> Assignment: Quote every line from the top of the listing down to and including the line that contains "(k' : config)".

- - - -

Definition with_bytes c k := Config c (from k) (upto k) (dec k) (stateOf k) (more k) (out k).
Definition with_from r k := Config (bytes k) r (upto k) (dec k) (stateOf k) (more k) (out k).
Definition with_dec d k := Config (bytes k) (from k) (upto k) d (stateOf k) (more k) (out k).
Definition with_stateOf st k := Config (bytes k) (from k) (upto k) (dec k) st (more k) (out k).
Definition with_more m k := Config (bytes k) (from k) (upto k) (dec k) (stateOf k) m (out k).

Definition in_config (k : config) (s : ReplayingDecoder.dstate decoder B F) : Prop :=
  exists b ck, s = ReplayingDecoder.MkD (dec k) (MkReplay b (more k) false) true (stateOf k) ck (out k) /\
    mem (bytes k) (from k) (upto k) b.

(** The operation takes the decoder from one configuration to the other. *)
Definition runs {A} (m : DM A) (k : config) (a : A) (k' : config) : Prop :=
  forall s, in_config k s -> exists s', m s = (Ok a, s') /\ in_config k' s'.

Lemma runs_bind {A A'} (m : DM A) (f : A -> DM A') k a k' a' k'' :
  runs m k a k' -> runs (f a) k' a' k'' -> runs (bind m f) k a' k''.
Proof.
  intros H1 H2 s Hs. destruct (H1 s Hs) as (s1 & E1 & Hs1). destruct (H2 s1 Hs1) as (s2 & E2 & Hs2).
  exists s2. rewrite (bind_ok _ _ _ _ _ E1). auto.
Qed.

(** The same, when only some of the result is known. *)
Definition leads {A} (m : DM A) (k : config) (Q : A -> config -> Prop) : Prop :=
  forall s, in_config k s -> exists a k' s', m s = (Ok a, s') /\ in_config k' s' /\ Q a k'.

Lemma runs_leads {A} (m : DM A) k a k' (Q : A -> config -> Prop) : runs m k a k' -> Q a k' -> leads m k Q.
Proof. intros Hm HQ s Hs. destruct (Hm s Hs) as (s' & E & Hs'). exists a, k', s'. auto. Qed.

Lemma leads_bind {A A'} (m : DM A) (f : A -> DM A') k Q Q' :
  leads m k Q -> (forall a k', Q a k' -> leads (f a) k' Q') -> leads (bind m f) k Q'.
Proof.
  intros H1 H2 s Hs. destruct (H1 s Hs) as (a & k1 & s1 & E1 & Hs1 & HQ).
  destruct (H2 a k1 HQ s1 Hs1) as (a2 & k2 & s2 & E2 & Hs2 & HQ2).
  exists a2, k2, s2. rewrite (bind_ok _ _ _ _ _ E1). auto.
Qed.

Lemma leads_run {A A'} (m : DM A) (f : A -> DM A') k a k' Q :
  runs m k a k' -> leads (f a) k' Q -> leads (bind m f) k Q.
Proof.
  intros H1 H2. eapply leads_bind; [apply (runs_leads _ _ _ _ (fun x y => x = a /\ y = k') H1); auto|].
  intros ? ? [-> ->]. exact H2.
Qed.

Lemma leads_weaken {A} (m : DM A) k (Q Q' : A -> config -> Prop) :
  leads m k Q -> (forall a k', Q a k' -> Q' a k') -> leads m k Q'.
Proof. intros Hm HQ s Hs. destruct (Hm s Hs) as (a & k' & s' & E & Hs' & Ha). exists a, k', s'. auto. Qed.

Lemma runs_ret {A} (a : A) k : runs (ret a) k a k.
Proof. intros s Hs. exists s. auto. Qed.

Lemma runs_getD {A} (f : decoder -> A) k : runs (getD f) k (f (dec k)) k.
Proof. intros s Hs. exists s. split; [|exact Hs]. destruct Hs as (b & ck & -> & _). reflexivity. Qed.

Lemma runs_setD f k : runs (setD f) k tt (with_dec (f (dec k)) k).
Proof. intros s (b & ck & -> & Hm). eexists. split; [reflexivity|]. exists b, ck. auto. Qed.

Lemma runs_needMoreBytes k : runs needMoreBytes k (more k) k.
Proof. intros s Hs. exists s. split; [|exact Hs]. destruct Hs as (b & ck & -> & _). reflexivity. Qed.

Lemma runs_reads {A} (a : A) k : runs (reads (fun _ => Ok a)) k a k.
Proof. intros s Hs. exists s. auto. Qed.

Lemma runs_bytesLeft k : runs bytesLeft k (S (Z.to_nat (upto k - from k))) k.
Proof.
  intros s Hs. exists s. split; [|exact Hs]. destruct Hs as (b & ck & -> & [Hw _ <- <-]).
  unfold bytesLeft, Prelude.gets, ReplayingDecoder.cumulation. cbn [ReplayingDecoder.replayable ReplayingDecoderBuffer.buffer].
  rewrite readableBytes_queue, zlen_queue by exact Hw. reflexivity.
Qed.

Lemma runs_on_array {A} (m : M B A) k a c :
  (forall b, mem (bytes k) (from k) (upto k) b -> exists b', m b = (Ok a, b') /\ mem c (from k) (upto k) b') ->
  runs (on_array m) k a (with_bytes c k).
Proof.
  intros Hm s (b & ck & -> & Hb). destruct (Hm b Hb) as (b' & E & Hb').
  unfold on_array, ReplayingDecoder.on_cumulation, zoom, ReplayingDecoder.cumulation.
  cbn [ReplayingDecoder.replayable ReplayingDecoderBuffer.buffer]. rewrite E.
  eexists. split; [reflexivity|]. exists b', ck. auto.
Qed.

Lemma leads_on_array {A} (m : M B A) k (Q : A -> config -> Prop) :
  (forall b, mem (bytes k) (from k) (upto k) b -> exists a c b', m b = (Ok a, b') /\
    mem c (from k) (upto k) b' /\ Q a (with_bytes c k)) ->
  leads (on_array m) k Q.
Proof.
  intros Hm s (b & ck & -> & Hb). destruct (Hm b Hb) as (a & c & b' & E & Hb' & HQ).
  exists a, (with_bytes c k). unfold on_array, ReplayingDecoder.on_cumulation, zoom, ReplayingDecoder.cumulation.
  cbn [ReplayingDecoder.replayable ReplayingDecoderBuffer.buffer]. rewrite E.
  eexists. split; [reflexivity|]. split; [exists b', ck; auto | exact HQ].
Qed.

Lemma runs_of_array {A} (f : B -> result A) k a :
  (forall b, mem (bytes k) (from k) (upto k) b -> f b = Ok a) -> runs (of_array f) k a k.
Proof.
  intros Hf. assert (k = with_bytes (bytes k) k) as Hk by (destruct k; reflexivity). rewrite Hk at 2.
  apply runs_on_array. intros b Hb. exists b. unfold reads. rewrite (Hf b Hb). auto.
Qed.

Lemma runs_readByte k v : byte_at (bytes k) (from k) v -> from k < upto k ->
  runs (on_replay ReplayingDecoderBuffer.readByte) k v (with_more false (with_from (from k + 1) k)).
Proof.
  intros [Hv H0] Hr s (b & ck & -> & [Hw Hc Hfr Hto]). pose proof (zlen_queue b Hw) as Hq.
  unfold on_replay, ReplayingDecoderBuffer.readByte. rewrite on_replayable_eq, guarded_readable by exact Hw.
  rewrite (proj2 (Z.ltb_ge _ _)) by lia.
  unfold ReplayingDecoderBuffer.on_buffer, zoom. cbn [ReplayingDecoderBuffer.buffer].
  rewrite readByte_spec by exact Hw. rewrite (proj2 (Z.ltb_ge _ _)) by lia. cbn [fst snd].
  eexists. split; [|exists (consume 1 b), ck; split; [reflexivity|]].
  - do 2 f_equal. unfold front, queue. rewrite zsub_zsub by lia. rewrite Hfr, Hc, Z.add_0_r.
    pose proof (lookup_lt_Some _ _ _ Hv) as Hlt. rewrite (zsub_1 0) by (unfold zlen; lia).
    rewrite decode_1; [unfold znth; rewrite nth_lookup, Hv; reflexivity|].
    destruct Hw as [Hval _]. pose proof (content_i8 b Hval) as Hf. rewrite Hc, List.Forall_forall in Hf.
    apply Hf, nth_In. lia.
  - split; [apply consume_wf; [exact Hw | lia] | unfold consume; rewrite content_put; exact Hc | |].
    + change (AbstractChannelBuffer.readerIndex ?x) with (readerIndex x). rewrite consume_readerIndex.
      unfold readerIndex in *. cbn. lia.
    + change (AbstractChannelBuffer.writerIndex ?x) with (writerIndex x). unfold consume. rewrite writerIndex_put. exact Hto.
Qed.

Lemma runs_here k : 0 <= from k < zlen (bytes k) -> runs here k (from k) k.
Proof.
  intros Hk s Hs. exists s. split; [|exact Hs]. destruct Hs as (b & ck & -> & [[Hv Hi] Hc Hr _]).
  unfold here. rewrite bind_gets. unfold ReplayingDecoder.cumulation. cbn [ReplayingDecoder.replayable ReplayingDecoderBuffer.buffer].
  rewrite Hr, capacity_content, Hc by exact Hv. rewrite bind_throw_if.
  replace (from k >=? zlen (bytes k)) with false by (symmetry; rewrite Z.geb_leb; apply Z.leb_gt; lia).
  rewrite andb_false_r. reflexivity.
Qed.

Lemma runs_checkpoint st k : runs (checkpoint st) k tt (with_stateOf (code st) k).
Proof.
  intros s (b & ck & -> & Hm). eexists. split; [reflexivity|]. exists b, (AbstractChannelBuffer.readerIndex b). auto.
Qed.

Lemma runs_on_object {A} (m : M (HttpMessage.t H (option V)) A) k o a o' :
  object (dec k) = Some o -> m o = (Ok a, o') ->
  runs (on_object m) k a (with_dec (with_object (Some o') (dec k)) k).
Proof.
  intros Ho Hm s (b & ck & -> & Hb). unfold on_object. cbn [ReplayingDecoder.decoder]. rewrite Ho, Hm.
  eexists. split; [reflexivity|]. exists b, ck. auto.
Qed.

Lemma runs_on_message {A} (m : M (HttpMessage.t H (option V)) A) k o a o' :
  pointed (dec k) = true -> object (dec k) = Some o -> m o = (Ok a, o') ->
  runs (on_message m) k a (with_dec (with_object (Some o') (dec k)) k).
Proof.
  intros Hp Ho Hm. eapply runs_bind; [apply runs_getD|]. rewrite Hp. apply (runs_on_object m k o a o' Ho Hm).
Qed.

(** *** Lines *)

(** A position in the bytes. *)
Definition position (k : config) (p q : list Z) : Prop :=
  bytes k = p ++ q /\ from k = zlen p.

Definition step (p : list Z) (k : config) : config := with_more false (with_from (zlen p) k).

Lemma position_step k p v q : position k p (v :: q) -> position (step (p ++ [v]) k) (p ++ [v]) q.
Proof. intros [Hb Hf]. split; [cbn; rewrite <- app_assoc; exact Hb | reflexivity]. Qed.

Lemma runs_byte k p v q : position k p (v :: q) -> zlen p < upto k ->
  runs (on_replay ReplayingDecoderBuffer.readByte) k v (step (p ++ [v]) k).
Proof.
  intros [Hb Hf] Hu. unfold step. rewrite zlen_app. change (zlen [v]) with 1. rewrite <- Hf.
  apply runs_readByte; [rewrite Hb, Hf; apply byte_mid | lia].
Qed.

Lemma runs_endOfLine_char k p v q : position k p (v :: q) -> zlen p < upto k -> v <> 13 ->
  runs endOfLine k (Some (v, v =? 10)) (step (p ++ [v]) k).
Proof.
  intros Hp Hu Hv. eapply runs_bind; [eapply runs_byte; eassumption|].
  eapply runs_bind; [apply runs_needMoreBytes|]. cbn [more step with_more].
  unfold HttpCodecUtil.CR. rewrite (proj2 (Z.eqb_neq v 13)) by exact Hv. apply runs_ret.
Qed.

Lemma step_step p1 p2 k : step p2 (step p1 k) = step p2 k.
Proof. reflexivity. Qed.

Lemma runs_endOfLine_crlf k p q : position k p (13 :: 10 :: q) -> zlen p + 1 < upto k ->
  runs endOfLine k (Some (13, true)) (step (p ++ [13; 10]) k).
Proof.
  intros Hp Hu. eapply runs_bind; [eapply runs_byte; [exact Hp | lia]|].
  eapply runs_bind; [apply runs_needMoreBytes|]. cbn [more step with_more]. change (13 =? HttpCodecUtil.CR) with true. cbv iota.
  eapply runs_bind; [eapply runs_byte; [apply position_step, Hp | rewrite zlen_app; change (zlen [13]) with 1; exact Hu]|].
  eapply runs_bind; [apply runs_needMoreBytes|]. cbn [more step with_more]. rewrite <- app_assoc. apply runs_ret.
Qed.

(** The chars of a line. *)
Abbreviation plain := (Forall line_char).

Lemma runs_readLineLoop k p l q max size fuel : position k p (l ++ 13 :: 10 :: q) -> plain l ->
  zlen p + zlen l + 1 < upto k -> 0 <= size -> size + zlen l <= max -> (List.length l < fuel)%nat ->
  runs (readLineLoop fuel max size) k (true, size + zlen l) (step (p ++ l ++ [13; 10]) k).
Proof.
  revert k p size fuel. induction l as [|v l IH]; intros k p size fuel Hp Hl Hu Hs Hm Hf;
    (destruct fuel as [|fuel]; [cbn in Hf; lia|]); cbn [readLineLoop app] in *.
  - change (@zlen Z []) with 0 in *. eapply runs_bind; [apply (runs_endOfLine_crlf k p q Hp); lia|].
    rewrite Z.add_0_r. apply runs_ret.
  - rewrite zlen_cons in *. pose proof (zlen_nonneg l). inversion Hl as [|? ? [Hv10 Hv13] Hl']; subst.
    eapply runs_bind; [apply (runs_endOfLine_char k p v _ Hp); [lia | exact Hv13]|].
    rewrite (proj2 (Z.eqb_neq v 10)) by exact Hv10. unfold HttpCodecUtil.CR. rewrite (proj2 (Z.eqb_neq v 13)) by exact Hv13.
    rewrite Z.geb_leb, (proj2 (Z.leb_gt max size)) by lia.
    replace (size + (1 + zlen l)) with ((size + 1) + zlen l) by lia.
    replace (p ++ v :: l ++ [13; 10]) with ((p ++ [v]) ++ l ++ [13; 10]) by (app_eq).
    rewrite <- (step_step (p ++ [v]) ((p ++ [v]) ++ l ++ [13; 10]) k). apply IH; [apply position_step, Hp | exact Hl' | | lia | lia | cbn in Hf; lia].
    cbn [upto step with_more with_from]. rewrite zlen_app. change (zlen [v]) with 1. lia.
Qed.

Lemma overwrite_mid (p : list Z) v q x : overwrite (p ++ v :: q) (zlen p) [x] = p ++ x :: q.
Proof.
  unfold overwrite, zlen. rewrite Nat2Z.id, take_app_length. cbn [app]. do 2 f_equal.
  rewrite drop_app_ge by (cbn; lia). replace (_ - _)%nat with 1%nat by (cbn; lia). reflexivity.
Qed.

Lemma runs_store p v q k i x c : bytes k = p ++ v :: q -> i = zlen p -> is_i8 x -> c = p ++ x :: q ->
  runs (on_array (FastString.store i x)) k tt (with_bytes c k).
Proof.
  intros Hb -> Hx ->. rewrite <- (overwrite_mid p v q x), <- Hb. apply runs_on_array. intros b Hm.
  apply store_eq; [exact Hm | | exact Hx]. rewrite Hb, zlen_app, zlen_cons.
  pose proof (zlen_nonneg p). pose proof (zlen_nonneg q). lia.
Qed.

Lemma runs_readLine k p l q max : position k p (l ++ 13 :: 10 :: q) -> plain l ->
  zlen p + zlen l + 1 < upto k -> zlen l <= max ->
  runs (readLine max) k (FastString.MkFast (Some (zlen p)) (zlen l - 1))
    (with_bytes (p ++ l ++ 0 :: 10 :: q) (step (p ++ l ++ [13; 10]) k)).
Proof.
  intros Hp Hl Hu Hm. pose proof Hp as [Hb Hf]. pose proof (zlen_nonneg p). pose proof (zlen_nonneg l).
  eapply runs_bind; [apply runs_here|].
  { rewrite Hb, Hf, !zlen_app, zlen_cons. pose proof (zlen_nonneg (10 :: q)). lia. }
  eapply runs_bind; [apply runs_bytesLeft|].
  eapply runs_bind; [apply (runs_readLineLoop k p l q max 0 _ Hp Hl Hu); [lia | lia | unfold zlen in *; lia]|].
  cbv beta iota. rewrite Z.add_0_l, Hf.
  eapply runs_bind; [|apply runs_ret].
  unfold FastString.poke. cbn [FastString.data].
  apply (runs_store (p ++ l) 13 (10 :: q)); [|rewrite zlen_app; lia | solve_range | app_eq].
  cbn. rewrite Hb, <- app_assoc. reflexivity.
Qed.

- - - -

> Answer box:
Definition with_bytes c k := Config c (from k) (upto k) (dec k) (stateOf k) (more k) (out k).
Definition with_from r k := Config (bytes k) r (upto k) (dec k) (stateOf k) (more k) (out k).
Definition with_dec d k := Config (bytes k) (from k) (upto k) d (stateOf k) (more k) (out k).
Definition with_stateOf st k := Config (bytes k) (from k) (upto k) (dec k) st (more k) (out k).
Definition with_more m k := Config (bytes k) (from k) (upto k) (dec k) (stateOf k) m (out k).

Definition in_config (k : config) (s : ReplayingDecoder.dstate decoder B F) : Prop :=
  exists b ck, s = ReplayingDecoder.MkD (dec k) (MkReplay b (more k) false) true (stateOf k) ck (out k) /\
    mem (bytes k) (from k) (upto k) b.

(** The operation takes the decoder from one configuration to the other. *)
Definition runs {A} (m : DM A) (k : config) (a : A) (k' : config) : Prop :=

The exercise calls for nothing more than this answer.